[RECORDS TO PROCESS Boundary: Start]

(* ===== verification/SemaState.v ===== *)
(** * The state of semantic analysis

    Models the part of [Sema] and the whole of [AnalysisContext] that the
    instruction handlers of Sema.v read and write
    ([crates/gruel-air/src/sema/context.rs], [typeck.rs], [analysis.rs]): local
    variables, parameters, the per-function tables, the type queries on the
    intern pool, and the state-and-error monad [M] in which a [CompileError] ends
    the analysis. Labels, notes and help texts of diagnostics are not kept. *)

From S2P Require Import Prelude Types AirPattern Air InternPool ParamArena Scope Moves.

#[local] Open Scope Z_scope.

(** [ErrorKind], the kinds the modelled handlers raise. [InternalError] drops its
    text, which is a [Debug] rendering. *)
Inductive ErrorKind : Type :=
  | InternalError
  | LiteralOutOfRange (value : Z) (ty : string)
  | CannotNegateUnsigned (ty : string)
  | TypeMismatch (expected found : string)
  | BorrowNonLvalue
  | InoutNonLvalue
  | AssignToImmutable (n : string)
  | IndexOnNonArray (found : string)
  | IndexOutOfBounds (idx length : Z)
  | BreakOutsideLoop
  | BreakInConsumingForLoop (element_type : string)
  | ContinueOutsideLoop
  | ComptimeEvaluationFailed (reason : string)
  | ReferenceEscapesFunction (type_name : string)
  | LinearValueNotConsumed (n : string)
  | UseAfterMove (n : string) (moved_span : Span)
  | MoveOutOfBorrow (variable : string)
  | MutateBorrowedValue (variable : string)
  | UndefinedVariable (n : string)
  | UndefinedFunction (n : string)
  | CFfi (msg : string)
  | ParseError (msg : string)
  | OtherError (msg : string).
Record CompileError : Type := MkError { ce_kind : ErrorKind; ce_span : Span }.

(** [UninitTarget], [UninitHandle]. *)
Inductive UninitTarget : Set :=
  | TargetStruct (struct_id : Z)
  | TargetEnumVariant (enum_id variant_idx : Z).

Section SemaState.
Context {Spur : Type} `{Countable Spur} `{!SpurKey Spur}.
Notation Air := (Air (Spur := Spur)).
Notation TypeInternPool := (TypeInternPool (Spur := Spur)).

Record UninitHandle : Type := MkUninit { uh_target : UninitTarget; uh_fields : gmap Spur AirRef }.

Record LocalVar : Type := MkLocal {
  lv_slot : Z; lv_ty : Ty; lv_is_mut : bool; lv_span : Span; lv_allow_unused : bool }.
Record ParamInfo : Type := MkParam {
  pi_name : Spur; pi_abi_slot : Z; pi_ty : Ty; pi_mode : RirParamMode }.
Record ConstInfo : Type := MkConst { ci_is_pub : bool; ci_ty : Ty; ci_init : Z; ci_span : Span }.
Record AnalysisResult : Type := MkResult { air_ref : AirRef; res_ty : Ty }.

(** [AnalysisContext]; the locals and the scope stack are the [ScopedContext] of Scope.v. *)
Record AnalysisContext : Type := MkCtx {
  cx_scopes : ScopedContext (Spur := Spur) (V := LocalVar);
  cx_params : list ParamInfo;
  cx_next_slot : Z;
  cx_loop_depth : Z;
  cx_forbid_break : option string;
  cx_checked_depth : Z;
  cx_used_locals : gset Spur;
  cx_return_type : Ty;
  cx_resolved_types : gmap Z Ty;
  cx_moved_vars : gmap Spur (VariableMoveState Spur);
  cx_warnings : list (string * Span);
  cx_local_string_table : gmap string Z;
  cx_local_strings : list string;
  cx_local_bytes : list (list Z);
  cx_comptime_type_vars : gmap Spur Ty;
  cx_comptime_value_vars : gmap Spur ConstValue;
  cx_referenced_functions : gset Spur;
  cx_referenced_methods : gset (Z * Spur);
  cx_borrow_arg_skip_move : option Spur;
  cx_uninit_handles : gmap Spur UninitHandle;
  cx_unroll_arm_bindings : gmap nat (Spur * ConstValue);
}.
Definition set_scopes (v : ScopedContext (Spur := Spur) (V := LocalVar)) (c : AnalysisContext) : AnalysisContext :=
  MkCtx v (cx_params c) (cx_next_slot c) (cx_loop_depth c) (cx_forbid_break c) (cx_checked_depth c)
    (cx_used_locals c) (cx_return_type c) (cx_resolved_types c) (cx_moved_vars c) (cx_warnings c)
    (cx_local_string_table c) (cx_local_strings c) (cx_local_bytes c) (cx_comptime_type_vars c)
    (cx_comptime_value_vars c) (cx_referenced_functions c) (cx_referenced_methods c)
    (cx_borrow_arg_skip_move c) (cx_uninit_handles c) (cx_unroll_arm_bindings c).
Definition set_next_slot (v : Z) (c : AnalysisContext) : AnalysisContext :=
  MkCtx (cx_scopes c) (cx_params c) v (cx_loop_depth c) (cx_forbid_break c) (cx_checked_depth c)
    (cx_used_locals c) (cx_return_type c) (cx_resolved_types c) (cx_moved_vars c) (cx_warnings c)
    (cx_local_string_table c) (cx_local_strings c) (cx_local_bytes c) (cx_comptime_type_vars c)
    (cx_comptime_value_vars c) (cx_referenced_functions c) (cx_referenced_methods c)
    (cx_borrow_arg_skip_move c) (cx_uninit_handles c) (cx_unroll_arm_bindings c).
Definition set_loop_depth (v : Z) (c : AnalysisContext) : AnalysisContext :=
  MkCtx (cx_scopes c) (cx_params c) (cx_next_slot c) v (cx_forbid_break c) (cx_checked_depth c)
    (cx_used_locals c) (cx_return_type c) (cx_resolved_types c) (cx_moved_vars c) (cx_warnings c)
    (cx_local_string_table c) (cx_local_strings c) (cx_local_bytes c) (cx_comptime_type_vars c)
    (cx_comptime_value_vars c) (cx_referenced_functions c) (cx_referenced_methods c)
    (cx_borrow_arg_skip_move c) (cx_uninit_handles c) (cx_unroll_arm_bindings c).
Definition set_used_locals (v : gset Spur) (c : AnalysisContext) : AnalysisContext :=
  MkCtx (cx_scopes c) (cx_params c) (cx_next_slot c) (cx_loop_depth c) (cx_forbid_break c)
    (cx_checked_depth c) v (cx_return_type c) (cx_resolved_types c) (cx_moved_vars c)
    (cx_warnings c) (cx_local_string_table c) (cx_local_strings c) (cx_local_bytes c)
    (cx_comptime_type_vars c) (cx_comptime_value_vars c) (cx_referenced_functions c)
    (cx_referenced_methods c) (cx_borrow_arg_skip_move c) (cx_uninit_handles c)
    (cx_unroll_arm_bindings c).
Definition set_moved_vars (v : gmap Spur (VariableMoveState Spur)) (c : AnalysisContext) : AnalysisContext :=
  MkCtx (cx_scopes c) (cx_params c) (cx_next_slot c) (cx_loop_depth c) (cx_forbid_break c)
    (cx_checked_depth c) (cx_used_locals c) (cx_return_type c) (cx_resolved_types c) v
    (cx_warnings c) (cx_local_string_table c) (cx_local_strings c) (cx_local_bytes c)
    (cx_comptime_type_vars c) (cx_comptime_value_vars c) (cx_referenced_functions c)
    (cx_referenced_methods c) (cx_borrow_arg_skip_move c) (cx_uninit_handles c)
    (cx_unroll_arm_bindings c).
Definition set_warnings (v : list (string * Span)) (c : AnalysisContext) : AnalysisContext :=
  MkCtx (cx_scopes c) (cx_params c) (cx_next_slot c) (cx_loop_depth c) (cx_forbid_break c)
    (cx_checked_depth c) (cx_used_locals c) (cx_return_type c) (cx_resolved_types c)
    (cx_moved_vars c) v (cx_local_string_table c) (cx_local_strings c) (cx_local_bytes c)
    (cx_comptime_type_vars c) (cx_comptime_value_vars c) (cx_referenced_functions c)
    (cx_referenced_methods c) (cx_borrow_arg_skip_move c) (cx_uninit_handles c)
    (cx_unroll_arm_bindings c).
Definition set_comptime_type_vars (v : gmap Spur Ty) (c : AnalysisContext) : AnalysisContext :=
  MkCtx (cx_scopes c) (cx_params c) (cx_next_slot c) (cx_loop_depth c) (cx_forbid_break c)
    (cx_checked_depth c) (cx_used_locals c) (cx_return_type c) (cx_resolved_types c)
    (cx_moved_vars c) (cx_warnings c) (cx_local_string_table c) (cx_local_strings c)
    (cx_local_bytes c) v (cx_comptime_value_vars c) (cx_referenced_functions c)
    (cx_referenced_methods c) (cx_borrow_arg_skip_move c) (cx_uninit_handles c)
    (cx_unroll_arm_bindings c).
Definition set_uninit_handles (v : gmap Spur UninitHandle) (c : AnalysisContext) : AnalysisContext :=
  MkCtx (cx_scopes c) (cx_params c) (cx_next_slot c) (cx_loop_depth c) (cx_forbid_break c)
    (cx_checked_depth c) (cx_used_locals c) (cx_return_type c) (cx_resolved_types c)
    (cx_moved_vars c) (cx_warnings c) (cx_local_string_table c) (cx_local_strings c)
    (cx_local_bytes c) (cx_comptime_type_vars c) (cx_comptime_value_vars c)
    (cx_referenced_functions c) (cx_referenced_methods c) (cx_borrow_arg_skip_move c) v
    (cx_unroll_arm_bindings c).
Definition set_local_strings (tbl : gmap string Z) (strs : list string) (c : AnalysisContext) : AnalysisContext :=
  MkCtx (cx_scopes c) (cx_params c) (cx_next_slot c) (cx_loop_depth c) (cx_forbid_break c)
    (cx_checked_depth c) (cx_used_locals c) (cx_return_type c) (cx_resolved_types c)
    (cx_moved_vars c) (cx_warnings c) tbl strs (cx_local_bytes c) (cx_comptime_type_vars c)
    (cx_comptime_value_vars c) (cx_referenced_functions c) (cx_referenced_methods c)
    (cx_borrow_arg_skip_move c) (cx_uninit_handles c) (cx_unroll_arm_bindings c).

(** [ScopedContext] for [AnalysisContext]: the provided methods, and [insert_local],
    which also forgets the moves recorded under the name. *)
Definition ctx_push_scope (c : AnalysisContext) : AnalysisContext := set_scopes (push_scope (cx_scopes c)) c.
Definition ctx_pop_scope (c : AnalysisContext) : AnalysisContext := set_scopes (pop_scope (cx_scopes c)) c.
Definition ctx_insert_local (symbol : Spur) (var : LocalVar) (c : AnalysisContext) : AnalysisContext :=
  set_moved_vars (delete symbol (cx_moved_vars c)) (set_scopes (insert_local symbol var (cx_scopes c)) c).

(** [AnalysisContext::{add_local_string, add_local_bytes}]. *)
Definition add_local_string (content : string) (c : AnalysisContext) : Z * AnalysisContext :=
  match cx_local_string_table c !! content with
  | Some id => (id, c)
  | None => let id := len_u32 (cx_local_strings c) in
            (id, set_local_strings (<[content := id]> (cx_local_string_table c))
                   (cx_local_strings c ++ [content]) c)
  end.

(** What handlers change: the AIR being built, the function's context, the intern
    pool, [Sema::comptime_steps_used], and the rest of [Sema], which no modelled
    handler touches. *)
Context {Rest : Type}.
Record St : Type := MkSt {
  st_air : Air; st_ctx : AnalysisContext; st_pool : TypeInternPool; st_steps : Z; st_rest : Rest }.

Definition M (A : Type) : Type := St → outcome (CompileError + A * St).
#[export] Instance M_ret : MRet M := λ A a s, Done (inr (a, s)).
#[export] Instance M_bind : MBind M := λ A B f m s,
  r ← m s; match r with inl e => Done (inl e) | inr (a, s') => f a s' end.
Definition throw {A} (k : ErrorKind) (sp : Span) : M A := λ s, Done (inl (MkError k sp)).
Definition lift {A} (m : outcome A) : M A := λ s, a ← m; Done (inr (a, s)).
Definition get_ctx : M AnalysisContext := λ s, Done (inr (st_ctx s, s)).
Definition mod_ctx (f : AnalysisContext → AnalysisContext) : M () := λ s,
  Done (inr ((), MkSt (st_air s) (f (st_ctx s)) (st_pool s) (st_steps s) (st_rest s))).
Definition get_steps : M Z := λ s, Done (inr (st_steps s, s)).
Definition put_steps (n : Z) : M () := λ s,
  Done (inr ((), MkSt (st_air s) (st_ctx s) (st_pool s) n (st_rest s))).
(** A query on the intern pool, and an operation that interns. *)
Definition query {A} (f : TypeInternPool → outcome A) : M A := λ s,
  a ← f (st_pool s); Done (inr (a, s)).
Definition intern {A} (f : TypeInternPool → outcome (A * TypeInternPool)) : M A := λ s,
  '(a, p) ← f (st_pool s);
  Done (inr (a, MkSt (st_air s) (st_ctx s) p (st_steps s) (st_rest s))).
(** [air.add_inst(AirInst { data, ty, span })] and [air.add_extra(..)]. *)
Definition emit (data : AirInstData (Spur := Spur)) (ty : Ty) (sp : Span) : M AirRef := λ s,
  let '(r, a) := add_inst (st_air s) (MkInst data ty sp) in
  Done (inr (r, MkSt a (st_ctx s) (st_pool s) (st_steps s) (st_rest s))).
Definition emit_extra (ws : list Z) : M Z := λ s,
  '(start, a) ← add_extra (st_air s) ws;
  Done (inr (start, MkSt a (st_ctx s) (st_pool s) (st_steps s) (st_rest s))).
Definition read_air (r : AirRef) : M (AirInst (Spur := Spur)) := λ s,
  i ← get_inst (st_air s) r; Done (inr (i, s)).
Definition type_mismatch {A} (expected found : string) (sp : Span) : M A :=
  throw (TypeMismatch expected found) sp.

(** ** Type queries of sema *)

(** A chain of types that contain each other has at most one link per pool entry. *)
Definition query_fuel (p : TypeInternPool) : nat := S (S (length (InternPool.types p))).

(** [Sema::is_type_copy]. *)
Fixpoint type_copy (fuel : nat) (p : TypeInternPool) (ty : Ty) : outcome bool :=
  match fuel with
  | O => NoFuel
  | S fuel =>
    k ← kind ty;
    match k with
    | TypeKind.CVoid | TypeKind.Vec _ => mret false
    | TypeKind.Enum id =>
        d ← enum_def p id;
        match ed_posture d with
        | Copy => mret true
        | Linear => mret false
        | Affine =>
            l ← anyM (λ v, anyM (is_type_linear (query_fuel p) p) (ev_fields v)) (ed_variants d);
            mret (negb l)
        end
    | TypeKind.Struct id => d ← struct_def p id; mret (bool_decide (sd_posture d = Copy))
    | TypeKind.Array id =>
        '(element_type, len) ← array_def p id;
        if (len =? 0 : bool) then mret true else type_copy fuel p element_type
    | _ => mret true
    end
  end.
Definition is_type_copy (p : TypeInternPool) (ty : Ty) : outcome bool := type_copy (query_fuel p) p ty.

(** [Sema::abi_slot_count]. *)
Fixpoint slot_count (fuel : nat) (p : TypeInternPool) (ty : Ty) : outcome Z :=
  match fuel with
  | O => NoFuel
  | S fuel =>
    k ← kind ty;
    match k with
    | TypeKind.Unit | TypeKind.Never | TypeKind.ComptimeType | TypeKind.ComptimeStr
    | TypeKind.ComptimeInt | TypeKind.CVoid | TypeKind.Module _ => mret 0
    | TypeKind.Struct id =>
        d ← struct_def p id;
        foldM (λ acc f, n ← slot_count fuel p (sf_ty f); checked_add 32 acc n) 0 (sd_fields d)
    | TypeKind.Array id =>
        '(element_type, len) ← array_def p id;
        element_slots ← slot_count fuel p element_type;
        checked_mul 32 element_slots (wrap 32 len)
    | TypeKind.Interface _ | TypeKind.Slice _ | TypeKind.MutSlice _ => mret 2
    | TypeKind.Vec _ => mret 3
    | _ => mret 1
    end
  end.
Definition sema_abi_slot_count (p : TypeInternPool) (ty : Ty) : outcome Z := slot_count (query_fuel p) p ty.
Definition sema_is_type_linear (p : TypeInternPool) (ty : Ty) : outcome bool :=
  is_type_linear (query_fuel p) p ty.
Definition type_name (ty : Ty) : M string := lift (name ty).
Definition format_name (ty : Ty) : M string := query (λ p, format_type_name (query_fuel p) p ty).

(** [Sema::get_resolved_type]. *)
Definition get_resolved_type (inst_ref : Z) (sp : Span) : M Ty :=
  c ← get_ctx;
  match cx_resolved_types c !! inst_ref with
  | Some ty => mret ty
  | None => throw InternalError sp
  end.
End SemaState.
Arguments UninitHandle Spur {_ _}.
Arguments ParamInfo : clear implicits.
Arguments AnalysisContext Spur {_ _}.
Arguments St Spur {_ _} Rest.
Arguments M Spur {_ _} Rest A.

[RECORDS TO PROCESS Boundary: End]

TASK STATEMENT: Your reply should contain only the number of lines in the entries above with the word "expected".

TASK ANSWER: 3